■ What the task requires ■
Search the records for "IndexableItem" and copy each line that holds it.

■ Data shown ■
*** Block opens ***
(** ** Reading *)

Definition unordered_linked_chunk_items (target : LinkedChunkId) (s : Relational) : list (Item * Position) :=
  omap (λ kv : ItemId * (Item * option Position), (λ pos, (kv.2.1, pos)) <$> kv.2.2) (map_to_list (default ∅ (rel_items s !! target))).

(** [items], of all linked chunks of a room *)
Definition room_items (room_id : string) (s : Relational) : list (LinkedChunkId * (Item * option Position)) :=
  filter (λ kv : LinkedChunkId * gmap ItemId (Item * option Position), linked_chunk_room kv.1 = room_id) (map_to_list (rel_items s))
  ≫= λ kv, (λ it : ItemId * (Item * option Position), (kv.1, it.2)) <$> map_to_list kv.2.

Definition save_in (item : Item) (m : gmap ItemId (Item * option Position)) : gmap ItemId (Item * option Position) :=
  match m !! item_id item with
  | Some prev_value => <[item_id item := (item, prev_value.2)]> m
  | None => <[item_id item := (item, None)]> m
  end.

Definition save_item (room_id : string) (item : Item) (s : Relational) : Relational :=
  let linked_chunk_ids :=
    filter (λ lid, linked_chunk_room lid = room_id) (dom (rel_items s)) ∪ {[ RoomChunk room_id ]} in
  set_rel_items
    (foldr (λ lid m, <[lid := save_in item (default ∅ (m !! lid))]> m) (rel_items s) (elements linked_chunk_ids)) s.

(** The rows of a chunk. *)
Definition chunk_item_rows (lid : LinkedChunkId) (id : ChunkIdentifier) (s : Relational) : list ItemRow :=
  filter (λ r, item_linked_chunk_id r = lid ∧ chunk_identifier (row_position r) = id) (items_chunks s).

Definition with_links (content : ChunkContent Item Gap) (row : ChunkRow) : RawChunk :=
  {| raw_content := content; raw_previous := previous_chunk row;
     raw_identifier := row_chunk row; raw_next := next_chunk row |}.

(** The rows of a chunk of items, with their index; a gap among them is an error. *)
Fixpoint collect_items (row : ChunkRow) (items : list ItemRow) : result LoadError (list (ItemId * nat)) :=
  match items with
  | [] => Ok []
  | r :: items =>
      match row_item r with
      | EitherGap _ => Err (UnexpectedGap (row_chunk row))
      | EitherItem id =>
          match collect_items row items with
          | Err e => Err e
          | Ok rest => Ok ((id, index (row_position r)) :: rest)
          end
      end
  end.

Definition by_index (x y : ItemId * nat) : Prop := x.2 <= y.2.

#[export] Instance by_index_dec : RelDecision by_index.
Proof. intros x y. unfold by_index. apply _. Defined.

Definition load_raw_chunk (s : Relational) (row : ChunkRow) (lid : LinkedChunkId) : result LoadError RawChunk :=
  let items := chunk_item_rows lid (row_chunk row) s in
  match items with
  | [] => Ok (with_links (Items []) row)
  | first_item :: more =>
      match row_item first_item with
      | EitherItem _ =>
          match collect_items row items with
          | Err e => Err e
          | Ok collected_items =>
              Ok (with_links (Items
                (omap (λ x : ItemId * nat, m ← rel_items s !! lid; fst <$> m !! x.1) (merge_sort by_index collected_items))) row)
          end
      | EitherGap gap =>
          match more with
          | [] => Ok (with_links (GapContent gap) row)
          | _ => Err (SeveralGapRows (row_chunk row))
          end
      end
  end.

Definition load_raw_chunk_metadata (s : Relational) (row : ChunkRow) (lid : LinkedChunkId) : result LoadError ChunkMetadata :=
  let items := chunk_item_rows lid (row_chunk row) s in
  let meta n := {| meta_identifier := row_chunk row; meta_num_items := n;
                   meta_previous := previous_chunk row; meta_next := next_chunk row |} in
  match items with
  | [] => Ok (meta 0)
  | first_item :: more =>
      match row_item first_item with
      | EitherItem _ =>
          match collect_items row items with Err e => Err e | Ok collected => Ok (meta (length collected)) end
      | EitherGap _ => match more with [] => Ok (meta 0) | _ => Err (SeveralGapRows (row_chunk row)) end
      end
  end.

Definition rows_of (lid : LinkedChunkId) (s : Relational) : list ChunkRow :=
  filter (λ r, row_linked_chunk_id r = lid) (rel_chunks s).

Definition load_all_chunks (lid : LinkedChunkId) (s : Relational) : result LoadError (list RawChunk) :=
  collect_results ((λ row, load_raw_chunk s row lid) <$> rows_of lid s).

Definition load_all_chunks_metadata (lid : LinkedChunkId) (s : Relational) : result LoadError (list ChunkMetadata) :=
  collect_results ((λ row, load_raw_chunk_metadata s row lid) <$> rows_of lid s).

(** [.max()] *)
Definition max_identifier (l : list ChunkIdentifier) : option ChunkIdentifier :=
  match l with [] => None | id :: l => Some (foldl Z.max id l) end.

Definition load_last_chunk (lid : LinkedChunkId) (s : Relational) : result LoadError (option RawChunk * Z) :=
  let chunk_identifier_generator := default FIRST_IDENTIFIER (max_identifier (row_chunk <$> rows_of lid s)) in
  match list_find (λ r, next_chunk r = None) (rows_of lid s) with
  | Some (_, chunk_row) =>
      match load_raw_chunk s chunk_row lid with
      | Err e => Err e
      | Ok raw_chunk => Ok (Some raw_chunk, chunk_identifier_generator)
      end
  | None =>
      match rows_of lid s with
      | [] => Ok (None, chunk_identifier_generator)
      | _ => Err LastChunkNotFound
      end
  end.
*** Block closes ***
*** Block opens ***
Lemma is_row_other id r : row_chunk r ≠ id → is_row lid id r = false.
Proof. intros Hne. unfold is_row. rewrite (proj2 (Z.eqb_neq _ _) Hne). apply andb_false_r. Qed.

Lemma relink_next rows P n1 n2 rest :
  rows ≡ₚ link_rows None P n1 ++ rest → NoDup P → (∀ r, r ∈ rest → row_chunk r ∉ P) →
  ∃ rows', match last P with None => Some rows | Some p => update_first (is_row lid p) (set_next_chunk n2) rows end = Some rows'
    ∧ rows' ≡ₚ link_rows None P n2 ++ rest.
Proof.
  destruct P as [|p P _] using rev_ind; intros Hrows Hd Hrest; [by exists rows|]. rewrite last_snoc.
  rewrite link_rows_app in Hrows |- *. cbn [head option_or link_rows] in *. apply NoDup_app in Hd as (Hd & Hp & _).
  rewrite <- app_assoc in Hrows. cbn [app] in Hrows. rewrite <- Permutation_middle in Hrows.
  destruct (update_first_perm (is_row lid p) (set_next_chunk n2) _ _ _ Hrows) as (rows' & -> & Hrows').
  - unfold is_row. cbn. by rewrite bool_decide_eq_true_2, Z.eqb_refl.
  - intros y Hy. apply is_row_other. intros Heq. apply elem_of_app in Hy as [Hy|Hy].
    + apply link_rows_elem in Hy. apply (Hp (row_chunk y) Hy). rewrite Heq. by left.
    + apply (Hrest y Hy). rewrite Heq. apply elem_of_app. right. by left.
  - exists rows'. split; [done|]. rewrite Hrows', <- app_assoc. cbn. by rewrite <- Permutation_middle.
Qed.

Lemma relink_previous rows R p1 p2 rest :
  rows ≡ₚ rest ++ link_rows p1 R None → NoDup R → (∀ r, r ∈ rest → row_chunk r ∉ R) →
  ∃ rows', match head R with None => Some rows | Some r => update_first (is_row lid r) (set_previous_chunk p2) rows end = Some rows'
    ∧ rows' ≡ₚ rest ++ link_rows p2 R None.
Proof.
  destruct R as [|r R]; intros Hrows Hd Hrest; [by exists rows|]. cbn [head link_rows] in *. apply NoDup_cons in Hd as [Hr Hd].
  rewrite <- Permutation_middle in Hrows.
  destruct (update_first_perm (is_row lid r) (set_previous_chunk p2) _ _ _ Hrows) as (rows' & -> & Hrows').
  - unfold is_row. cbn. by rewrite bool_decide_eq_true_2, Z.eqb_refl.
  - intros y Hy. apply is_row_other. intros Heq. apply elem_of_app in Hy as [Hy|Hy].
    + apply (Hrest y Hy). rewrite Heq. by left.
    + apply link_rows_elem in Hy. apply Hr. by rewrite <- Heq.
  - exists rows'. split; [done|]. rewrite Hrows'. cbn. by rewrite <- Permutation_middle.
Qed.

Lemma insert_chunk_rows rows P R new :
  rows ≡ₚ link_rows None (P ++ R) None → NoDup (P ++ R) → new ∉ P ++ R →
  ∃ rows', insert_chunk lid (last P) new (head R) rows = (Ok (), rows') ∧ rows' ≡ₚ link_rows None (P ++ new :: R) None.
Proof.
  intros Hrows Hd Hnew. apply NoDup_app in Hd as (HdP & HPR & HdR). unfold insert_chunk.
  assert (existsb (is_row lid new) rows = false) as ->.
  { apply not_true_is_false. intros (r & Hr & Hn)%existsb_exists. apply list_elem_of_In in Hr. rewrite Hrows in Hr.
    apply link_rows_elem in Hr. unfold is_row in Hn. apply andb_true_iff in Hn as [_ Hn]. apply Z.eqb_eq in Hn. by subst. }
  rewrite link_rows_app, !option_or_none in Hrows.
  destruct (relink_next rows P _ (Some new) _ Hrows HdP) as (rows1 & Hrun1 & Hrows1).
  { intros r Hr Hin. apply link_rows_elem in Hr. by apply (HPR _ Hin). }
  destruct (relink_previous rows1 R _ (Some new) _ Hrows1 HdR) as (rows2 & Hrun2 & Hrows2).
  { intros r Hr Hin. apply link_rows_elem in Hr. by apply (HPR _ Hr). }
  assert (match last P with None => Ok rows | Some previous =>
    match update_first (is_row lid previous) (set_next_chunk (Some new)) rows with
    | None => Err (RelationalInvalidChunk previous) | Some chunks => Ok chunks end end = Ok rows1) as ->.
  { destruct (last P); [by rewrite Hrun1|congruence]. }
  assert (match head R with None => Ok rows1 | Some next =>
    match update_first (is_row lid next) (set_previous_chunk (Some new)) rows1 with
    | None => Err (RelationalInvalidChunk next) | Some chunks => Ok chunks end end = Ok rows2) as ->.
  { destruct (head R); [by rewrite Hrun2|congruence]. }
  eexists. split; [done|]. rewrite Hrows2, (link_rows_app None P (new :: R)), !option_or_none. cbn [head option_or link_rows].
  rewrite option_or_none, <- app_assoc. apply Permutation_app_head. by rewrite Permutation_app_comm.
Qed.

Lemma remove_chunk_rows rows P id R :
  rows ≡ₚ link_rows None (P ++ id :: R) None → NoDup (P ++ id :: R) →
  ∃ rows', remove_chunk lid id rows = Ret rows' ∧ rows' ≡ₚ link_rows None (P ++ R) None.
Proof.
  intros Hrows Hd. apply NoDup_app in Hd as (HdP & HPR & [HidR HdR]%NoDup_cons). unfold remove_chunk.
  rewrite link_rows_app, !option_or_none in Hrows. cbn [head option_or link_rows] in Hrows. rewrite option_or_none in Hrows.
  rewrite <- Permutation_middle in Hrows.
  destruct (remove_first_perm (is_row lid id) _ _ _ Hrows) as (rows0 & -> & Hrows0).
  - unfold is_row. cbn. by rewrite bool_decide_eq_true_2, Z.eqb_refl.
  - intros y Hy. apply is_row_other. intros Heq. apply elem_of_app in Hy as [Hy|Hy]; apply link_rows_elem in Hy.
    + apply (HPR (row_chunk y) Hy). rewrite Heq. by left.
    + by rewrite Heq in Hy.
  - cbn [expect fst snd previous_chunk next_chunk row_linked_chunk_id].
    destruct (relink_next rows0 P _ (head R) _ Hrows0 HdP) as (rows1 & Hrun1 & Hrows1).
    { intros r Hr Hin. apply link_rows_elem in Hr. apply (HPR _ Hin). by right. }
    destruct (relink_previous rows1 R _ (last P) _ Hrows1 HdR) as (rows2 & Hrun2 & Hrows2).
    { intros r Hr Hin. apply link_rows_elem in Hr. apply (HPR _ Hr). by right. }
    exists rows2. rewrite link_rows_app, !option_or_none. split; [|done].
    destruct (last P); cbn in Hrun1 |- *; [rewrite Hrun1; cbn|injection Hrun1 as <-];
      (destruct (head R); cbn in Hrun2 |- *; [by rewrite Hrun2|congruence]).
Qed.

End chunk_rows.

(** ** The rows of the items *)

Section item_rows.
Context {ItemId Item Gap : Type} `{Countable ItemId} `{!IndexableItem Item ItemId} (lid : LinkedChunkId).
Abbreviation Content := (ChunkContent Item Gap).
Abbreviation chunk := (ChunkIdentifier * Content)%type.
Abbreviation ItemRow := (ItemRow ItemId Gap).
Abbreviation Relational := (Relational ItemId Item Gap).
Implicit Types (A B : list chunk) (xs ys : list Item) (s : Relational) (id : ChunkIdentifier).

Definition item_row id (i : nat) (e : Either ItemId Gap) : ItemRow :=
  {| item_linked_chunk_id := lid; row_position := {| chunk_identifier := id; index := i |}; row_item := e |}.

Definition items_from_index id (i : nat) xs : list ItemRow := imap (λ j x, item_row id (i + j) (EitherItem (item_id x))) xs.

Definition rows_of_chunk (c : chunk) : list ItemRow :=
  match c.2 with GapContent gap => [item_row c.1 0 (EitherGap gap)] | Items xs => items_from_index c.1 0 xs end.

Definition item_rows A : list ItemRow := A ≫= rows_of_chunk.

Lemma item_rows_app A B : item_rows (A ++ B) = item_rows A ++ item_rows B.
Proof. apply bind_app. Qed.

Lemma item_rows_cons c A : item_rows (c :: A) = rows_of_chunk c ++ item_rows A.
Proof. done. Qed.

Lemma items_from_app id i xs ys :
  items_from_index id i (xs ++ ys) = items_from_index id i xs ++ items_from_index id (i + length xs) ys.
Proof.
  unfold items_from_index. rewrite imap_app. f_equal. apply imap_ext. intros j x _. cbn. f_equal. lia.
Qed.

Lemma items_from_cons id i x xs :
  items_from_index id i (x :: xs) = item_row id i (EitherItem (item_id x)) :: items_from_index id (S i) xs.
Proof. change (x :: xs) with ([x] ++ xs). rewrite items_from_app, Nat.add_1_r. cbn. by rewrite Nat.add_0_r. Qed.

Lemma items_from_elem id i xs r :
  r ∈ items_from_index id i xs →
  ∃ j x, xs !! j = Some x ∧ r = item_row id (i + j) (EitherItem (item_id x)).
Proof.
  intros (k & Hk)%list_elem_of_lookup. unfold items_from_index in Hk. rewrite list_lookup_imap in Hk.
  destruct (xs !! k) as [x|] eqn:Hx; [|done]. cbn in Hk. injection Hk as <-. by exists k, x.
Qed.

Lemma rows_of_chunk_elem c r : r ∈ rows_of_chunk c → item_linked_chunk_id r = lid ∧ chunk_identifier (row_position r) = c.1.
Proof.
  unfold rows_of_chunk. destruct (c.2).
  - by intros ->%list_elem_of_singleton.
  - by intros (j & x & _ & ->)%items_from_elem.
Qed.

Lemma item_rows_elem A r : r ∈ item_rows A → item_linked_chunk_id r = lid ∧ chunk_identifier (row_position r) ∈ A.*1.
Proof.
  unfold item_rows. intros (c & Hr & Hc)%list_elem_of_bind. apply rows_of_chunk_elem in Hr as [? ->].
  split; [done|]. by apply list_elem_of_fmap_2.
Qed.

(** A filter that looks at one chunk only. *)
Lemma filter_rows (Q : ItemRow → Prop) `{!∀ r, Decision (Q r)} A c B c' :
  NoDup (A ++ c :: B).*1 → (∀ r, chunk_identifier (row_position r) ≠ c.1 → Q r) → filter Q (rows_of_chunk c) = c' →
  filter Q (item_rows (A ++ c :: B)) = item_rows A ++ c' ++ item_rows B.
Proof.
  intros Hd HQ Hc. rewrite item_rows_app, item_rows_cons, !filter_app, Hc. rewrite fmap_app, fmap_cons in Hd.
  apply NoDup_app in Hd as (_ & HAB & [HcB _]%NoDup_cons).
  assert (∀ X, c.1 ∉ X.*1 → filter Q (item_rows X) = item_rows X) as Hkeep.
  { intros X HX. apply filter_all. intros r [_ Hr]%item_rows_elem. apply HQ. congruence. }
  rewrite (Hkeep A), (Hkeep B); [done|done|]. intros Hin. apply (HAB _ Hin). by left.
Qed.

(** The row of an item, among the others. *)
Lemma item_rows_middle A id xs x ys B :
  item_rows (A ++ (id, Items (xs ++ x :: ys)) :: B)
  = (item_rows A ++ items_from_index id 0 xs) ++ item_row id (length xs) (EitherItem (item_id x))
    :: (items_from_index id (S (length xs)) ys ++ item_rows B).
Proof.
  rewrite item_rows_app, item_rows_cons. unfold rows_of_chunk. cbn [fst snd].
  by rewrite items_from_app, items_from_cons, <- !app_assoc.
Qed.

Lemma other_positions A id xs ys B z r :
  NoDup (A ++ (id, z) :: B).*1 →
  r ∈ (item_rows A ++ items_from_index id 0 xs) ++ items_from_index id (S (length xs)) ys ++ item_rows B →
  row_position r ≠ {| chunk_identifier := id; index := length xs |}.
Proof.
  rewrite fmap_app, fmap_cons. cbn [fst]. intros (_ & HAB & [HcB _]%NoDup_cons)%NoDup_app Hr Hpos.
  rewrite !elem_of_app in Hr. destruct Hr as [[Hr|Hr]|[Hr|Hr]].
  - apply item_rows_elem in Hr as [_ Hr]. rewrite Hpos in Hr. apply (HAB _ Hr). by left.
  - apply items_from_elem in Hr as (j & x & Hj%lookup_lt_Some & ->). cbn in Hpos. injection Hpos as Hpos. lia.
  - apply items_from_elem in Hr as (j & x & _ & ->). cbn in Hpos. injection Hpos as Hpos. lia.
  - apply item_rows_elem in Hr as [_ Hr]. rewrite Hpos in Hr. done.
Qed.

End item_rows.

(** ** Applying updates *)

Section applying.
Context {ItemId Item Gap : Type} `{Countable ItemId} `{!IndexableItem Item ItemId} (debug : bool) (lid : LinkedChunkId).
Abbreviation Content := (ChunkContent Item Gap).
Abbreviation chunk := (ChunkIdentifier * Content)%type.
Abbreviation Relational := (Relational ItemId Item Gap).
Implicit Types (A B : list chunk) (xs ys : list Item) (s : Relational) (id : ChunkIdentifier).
*** Block closes ***
*** Block opens ***
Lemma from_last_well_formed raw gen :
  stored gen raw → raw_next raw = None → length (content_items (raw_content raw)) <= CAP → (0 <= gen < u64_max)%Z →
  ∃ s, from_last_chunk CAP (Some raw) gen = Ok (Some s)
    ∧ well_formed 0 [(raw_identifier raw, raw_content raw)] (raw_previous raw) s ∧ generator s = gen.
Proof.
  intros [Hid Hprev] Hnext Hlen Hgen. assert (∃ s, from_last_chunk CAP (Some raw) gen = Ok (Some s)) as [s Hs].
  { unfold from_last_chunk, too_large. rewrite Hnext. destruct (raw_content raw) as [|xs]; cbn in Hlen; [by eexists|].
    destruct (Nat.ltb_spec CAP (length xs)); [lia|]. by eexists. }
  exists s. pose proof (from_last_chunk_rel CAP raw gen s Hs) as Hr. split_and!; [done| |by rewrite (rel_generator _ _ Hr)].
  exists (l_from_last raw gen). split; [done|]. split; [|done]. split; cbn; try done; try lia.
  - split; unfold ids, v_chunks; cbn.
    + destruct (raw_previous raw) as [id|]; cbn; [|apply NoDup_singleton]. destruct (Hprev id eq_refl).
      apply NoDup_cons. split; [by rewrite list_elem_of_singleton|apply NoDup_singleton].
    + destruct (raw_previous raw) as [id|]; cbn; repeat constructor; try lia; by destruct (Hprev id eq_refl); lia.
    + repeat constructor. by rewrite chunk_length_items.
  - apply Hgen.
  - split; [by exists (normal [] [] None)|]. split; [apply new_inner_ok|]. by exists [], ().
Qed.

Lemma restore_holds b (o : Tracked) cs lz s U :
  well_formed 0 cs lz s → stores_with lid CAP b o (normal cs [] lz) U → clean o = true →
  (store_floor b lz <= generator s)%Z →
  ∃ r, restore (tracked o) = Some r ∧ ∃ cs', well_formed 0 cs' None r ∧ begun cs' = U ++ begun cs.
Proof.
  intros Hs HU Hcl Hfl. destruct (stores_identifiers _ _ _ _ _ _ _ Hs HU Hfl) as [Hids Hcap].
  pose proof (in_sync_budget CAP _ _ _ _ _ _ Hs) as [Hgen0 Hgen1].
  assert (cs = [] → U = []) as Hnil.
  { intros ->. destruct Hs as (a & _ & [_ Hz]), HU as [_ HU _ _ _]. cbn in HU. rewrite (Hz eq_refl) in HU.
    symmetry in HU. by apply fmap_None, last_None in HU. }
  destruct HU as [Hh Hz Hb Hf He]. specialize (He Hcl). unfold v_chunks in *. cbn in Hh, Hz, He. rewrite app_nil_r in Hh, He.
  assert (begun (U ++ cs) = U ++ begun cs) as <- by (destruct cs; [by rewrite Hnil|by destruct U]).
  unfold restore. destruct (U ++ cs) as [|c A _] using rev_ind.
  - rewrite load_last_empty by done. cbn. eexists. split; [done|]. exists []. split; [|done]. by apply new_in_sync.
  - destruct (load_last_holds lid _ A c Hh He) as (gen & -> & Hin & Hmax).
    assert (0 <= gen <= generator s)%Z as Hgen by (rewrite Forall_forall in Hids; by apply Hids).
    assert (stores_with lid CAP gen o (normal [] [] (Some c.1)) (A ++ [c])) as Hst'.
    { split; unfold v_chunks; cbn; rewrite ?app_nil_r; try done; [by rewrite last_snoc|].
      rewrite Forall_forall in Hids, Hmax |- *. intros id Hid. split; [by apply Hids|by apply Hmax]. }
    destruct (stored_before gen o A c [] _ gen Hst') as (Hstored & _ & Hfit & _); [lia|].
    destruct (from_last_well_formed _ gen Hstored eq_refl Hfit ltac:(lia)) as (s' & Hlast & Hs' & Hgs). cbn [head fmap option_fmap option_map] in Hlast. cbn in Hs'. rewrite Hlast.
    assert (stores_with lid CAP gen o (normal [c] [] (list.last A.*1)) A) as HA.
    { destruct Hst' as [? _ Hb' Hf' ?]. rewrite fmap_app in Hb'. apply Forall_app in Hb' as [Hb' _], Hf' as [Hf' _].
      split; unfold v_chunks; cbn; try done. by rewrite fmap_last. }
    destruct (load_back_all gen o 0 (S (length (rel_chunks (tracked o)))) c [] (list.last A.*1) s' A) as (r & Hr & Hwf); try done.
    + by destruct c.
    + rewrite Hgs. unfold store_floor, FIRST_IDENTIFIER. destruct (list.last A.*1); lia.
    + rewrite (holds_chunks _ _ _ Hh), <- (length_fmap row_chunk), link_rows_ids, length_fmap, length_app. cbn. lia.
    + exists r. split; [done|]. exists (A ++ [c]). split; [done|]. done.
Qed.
*** Block closes ***
■ Written response ■
Context {ItemId Item Gap : Type} `{Countable ItemId} `{!IndexableItem Item ItemId} (lid : LinkedChunkId).
Context {ItemId Item Gap : Type} `{Countable ItemId} `{!IndexableItem Item ItemId} (debug : bool) (lid : LinkedChunkId).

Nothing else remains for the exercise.